**What is expected:**
Exactly as shown, give the full listing again.

**Records supplied:**
──────
(** * apogee.modelspec.ferre: the FERRE control layer

    A shallow embedding of [apogee/modelspec/ferre.py] and the properties
    of its three functions and of its argument decorator.

    - [Text]: the string operations the module relies on ([%i], [%s],
      [%.Nf], [os.path.join], splitting into lines and fields).
    - [Py]: the part of the Python/numpy run time the module touches:
      values, exceptions, a state-and-exception monad over a file store,
      argument binding, [len], indexing.
    - then the four definitions of the source file, in source order, and
      the theorems about them. *)

From Stdlib Require Import ZArith String Ascii DecimalString.
From Stdlib Require Import Floats.SpecFloat.
From Stdlib Require DecimalZ DecimalPos.
From stdpp Require Import gmap strings list.

Local Open Scope Z_scope.

(** ** Text *)

Module Text.

(** The line terminator ['\n'] and the field separator [' ']. *)
Definition nl : ascii := Ascii.ascii_of_nat 10.
Definition sp : ascii := " "%char.
Definition NL : string := String nl EmptyString.

(** [c] does not occur in [s]. *)
Fixpoint lacks (c : ascii) (s : string) : bool :=
  match s with
  | EmptyString => true
  | String a s' => negb (Ascii.eqb a c) && lacks c s'
  end.

(** [s.split(c)]: the maximal [c]-free pieces of [s], in order. *)
Fixpoint split_on (c : ascii) (s : string) : list string :=
  match s with
  | EmptyString => [EmptyString]
  | String a s' =>
      if Ascii.eqb a c then EmptyString :: split_on c s'
      else match split_on c s' with
           | [] => [String a EmptyString]
           | w :: ws => String a w :: ws
           end
  end.

(** The lines of a text file: the pieces between line terminators; a
    terminator at the very end does not open one more line. *)
Fixpoint drop_last_empty (ps : list string) : list string :=
  match ps with
  | [] => []
  | [EmptyString] => []
  | p :: ps' => p :: drop_last_empty ps'
  end.

Definition lines (s : string) : list string := drop_last_empty (split_on nl s).

(** What a sequence of [write(l + '\n')] calls leaves in a file. *)
Definition unlines (ls : list string) : string :=
  foldr (λ l acc, l +:+ NL +:+ acc) EmptyString ls.

Definition starts_with (c : ascii) (s : string) : bool :=
  match s with
  | String a _ => Ascii.eqb a c
  | EmptyString => false
  end.

Fixpoint ends_with (c : ascii) (s : string) : bool :=
  match s with
  | EmptyString => false
  | String a EmptyString => Ascii.eqb a c
  | String _ s' => ends_with c s'
  end.

(** [posixpath.join(a, b)]. *)
Definition path_join (a b : string) : string :=
  if starts_with "/" b then b
  else if (String.eqb a EmptyString || ends_with "/" a)%bool then a +:+ b
  else a +:+ "/" +:+ b.

(** ['%i' % z] for a Python integer. *)
Definition fmt_i (z : Z) : string := NilZero.string_of_int (Z.to_int z).

(** The decimal digits of a natural number, at least one. *)
Definition digits (n : N) : string := NilZero.string_of_uint (N.to_uint n).

(** The character of a decimal digit [d < 10]. *)
Definition digit_char (d : N) : ascii := Ascii.ascii_of_N (48 + d).

(** The low [p] decimal digits of [n], most significant first: [n]
    written on exactly [p] digits when [n < 10^p]. *)
Fixpoint low_digits (p : nat) (n : N) : string :=
  match p with
  | O => EmptyString
  | S p' => low_digits p' (n / 10) +:+ String (digit_char (n mod 10)) EmptyString
  end.

(** Nearest integer to [m / 2^k], a tie going to the even neighbour. *)
Definition round_half_even (m : N) (k : N) : N :=
  let q := N.shiftr m k in
  let r := (m - N.shiftl q k)%N in
  let twice := (2 * r)%N in
  let one := N.shiftl 1 k in
  if (twice <? one)%N then q
  else if (one <? twice)%N then (q + 1)%N
  else if N.even q then q else (q + 1)%N.

(** [|x| * 10^p] rounded to an integer, for the finite float of
    magnitude [m * 2^e]. *)
Definition scaled (p : nat) (m : positive) (e : Z) : N :=
  let t := (N.pos m * 10 ^ N.of_nat p)%N in
  match e with
  | Z0 => t
  | Zpos k => N.shiftl t (N.pos k)
  | Zneg k => round_half_even t (N.pos k)
  end.

Definition sign_text (s : bool) : string := if s then "-" else EmptyString.

(** A magnitude given in units of [10^-p], as fixed-point text. *)
Definition fixed (p : nat) (n : N) : string :=
  let unit := (10 ^ N.of_nat p)%N in
  match p with
  | O => digits n
  | _ => digits (n / unit) +:+ "." +:+ low_digits p (n mod unit)
  end.

(** ['%.pf' % x] for a Python float (Python 3: the exact binary value,
    correctly rounded to [p] decimals, ties to even; the sign of a
    negative zero or of a negative value rounding to zero is kept). *)
Definition fmt_f (p : nat) (x : spec_float) : string :=
  match x with
  | S754_nan => "nan"
  | S754_infinity s => sign_text s +:+ "inf"
  | S754_zero s => sign_text s +:+ fixed p 0
  | S754_finite s m e => sign_text s +:+ fixed p (scaled p m e)
  end.

(** Every character of [s] satisfies [P]. *)
Fixpoint all_chars (P : ascii → bool) (s : string) : bool :=
  match s with
  | EmptyString => true
  | String a s' => P a && all_chars P s'
  end.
──────
**Written solution:**
(** * apogee.modelspec.ferre: the FERRE control layer

    A shallow embedding of [apogee/modelspec/ferre.py] and the properties
    of its three functions and of its argument decorator.

    - [Text]: the string operations the module relies on ([%i], [%s],
      [%.Nf], [os.path.join], splitting into lines and fields).
    - [Py]: the part of the Python/numpy run time the module touches:
      values, exceptions, a state-and-exception monad over a file store,
      argument binding, [len], indexing.
    - then the four definitions of the source file, in source order, and
      the theorems about them. *)

From Stdlib Require Import ZArith String Ascii DecimalString.
From Stdlib Require Import Floats.SpecFloat.
From Stdlib Require DecimalZ DecimalPos.
From stdpp Require Import gmap strings list.

Local Open Scope Z_scope.

(** ** Text *)

Module Text.

(** The line terminator ['\n'] and the field separator [' ']. *)
Definition nl : ascii := Ascii.ascii_of_nat 10.
Definition sp : ascii := " "%char.
Definition NL : string := String nl EmptyString.

(** [c] does not occur in [s]. *)
Fixpoint lacks (c : ascii) (s : string) : bool :=
  match s with
  | EmptyString => true
  | String a s' => negb (Ascii.eqb a c) && lacks c s'
  end.

(** [s.split(c)]: the maximal [c]-free pieces of [s], in order. *)
Fixpoint split_on (c : ascii) (s : string) : list string :=
  match s with
  | EmptyString => [EmptyString]
  | String a s' =>
      if Ascii.eqb a c then EmptyString :: split_on c s'
      else match split_on c s' with
           | [] => [String a EmptyString]
           | w :: ws => String a w :: ws
           end
  end.

(** The lines of a text file: the pieces between line terminators; a
    terminator at the very end does not open one more line. *)
Fixpoint drop_last_empty (ps : list string) : list string :=
  match ps with
  | [] => []
  | [EmptyString] => []
  | p :: ps' => p :: drop_last_empty ps'
  end.

Definition lines (s : string) : list string := drop_last_empty (split_on nl s).

(** What a sequence of [write(l + '\n')] calls leaves in a file. *)
Definition unlines (ls : list string) : string :=
  foldr (λ l acc, l +:+ NL +:+ acc) EmptyString ls.

Definition starts_with (c : ascii) (s : string) : bool :=
  match s with
  | String a _ => Ascii.eqb a c
  | EmptyString => false
  end.

Fixpoint ends_with (c : ascii) (s : string) : bool :=
  match s with
  | EmptyString => false
  | String a EmptyString => Ascii.eqb a c
  | String _ s' => ends_with c s'
  end.

(** [posixpath.join(a, b)]. *)
Definition path_join (a b : string) : string :=
  if starts_with "/" b then b
  else if (String.eqb a EmptyString || ends_with "/" a)%bool then a +:+ b
  else a +:+ "/" +:+ b.

(** ['%i' % z] for a Python integer. *)
Definition fmt_i (z : Z) : string := NilZero.string_of_int (Z.to_int z).

(** The decimal digits of a natural number, at least one. *)
Definition digits (n : N) : string := NilZero.string_of_uint (N.to_uint n).

(** The character of a decimal digit [d < 10]. *)
Definition digit_char (d : N) : ascii := Ascii.ascii_of_N (48 + d).

(** The low [p] decimal digits of [n], most significant first: [n]
    written on exactly [p] digits when [n < 10^p]. *)
Fixpoint low_digits (p : nat) (n : N) : string :=
  match p with
  | O => EmptyString
  | S p' => low_digits p' (n / 10) +:+ String (digit_char (n mod 10)) EmptyString
  end.

(** Nearest integer to [m / 2^k], a tie going to the even neighbour. *)
Definition round_half_even (m : N) (k : N) : N :=
  let q := N.shiftr m k in
  let r := (m - N.shiftl q k)%N in
  let twice := (2 * r)%N in
  let one := N.shiftl 1 k in
  if (twice <? one)%N then q
  else if (one <? twice)%N then (q + 1)%N
  else if N.even q then q else (q + 1)%N.

(** [|x| * 10^p] rounded to an integer, for the finite float of
    magnitude [m * 2^e]. *)
Definition scaled (p : nat) (m : positive) (e : Z) : N :=
  let t := (N.pos m * 10 ^ N.of_nat p)%N in
  match e with
  | Z0 => t
  | Zpos k => N.shiftl t (N.pos k)
  | Zneg k => round_half_even t (N.pos k)
  end.

Definition sign_text (s : bool) : string := if s then "-" else EmptyString.

(** A magnitude given in units of [10^-p], as fixed-point text. *)
Definition fixed (p : nat) (n : N) : string :=
  let unit := (10 ^ N.of_nat p)%N in
  match p with
  | O => digits n
  | _ => digits (n / unit) +:+ "." +:+ low_digits p (n mod unit)
  end.

(** ['%.pf' % x] for a Python float (Python 3: the exact binary value,
    correctly rounded to [p] decimals, ties to even; the sign of a
    negative zero or of a negative value rounding to zero is kept). *)
Definition fmt_f (p : nat) (x : spec_float) : string :=
  match x with
  | S754_nan => "nan"
  | S754_infinity s => sign_text s +:+ "inf"
  | S754_zero s => sign_text s +:+ fixed p 0
  | S754_finite s m e => sign_text s +:+ fixed p (scaled p m e)
  end.

(** Every character of [s] satisfies [P]. *)
Fixpoint all_chars (P : ascii → bool) (s : string) : bool :=
  match s with
  | EmptyString => true
  | String a s' => P a && all_chars P s'
  end.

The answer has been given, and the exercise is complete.